PROVIDED ENTRIES Start Marker

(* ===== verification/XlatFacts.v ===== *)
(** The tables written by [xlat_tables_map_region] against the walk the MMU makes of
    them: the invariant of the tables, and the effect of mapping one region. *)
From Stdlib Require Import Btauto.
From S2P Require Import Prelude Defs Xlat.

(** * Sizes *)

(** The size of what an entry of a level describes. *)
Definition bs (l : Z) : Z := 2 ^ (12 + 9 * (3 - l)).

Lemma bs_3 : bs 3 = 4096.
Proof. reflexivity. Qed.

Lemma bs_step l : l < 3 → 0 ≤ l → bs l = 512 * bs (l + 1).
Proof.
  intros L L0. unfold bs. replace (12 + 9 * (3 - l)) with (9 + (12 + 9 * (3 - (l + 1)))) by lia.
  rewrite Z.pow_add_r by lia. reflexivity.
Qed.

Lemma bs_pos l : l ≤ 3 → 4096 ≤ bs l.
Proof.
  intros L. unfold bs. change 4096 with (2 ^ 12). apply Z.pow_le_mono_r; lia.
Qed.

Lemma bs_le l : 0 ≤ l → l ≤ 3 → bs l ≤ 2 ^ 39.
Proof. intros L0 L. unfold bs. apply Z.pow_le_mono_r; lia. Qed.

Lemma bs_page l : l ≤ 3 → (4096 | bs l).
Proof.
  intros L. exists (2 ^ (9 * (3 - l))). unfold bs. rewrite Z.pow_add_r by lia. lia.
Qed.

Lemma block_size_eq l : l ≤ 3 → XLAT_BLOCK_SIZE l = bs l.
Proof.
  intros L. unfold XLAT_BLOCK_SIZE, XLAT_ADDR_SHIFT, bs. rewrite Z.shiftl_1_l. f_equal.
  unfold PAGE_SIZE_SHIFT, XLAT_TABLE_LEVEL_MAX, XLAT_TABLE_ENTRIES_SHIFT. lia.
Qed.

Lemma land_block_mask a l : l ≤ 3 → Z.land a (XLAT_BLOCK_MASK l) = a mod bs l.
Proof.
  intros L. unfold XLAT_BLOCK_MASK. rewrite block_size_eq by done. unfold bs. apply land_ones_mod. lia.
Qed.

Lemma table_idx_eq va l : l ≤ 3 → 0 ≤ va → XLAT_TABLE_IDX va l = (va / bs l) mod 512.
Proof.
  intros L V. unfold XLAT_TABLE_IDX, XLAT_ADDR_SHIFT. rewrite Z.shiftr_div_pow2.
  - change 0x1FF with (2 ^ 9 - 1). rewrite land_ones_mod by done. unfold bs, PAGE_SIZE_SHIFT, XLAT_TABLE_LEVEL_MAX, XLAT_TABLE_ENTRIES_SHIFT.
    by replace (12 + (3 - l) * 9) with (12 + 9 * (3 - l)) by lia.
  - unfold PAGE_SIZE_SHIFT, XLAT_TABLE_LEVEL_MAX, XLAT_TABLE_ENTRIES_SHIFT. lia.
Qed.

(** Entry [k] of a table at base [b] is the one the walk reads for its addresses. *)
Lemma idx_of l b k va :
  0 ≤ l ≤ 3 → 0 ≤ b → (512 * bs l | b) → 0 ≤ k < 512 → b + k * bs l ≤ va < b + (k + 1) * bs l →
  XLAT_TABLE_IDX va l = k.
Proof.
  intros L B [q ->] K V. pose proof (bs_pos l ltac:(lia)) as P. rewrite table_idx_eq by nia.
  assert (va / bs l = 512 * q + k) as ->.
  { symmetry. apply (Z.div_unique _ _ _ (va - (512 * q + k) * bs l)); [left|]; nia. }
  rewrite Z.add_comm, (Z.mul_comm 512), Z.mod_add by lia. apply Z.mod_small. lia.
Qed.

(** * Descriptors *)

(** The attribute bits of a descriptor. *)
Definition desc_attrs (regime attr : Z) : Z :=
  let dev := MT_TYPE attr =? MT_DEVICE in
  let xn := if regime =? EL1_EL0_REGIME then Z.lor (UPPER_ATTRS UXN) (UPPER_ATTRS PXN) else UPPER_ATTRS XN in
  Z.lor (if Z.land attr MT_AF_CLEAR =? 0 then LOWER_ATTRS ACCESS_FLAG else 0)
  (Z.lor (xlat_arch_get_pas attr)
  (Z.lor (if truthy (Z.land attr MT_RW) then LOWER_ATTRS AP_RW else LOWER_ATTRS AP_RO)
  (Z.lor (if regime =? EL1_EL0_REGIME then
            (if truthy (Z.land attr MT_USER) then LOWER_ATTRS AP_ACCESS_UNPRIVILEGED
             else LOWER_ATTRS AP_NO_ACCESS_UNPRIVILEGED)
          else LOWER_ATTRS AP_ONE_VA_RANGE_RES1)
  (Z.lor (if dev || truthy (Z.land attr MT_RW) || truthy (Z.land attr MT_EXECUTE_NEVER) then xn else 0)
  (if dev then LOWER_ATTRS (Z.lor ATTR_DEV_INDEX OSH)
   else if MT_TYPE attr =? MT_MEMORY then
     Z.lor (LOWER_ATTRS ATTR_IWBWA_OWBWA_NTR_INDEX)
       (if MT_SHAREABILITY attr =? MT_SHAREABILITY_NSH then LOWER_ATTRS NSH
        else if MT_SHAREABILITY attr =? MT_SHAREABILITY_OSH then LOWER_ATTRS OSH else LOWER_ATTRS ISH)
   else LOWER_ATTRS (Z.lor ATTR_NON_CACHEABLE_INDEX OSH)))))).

PROVIDED ENTRIES End Marker
PROVIDED ENTRIES Start Marker

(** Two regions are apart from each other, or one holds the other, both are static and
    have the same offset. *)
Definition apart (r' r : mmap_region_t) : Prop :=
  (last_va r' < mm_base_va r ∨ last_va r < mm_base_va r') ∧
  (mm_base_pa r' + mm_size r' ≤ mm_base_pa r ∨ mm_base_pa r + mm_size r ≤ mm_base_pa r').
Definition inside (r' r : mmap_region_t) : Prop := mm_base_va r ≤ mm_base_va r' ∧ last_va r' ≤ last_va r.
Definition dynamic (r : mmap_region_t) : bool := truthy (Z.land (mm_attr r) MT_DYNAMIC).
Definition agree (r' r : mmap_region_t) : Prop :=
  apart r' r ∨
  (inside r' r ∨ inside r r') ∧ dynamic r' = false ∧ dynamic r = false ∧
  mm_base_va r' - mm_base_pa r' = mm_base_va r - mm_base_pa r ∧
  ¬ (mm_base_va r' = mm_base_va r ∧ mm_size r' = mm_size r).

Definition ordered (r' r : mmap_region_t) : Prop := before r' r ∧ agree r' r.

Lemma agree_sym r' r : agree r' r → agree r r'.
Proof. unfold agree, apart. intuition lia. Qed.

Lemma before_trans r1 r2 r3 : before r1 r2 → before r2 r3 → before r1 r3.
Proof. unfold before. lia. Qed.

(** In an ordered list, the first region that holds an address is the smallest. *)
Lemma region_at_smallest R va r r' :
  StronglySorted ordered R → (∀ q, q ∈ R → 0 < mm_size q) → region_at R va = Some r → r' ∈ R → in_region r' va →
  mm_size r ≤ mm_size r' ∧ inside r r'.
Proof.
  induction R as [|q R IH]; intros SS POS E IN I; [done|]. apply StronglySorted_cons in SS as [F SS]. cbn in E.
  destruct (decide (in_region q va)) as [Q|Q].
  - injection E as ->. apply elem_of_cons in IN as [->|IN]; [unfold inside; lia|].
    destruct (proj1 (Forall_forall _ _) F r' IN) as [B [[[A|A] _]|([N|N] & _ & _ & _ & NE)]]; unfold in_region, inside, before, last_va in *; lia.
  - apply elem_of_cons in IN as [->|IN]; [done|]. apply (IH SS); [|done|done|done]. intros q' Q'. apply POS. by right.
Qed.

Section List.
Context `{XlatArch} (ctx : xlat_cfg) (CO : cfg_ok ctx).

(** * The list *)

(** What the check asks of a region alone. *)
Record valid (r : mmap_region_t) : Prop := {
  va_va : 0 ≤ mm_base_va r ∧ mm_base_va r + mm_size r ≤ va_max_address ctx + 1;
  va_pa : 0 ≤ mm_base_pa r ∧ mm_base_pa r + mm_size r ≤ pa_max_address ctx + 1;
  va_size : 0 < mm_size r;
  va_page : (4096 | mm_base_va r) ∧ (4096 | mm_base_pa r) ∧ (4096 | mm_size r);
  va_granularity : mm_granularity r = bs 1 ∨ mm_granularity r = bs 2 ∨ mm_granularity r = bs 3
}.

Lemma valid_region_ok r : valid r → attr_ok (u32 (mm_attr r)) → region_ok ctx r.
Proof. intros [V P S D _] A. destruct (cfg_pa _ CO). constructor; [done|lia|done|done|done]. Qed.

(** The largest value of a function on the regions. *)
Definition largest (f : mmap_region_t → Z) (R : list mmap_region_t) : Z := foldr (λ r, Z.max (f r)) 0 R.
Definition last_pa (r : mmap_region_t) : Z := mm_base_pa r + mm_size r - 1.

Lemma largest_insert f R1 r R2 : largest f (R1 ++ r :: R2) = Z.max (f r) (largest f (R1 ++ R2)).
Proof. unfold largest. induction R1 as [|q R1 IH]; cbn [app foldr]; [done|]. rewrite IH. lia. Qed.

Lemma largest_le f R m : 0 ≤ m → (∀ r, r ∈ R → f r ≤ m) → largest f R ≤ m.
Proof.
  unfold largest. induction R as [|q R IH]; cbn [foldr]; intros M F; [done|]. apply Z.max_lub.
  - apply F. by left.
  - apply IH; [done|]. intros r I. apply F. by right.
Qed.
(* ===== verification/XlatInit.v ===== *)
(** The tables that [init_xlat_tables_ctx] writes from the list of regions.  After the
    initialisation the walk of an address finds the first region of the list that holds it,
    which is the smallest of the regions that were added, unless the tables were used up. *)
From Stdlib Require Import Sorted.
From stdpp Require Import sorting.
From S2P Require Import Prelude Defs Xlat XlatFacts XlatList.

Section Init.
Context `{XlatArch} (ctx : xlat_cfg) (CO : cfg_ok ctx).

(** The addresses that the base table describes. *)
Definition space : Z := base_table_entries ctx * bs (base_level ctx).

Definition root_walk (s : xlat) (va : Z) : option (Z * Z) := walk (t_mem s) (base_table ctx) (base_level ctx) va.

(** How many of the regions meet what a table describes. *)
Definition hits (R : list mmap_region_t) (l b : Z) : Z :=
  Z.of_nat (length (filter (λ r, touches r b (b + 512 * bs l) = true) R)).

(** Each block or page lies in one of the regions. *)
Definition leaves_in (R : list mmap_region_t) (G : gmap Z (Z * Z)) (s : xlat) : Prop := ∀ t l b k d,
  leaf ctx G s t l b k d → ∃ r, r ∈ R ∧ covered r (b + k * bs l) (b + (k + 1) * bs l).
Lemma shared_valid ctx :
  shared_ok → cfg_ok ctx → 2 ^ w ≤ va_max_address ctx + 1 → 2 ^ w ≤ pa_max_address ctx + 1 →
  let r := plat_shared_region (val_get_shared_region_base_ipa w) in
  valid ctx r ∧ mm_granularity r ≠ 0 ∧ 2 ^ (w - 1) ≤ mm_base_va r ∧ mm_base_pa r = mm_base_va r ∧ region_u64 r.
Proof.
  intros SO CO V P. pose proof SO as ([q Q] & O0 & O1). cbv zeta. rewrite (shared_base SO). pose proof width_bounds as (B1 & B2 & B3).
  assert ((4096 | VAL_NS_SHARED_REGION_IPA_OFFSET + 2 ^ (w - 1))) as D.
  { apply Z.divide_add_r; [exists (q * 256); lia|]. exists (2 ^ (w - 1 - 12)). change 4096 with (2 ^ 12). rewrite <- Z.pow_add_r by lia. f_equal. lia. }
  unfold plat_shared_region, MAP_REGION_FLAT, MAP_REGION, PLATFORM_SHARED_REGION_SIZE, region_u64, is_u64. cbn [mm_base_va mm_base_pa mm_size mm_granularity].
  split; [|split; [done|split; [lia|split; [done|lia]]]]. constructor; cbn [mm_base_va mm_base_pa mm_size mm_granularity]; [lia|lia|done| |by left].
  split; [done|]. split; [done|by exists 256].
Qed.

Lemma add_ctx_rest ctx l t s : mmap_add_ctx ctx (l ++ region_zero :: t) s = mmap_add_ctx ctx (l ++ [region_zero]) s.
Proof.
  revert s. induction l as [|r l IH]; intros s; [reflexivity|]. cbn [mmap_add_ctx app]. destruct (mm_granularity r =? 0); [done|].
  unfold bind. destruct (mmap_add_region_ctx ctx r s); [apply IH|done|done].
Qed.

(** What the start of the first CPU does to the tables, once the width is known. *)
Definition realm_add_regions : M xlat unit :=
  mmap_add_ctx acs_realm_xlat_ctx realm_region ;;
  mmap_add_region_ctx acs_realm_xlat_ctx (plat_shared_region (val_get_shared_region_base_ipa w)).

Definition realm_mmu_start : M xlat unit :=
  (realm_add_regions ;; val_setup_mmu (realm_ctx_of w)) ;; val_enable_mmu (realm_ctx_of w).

PROVIDED ENTRIES End Marker

PROBLEM DETAILS: Lines above with the string "dynamic" need to be found and copied.

YOUR RESPONSE:
Definition dynamic (r : mmap_region_t) : bool := truthy (Z.land (mm_attr r) MT_DYNAMIC).
  (inside r' r ∨ inside r r') ∧ dynamic r' = false ∧ dynamic r = false ∧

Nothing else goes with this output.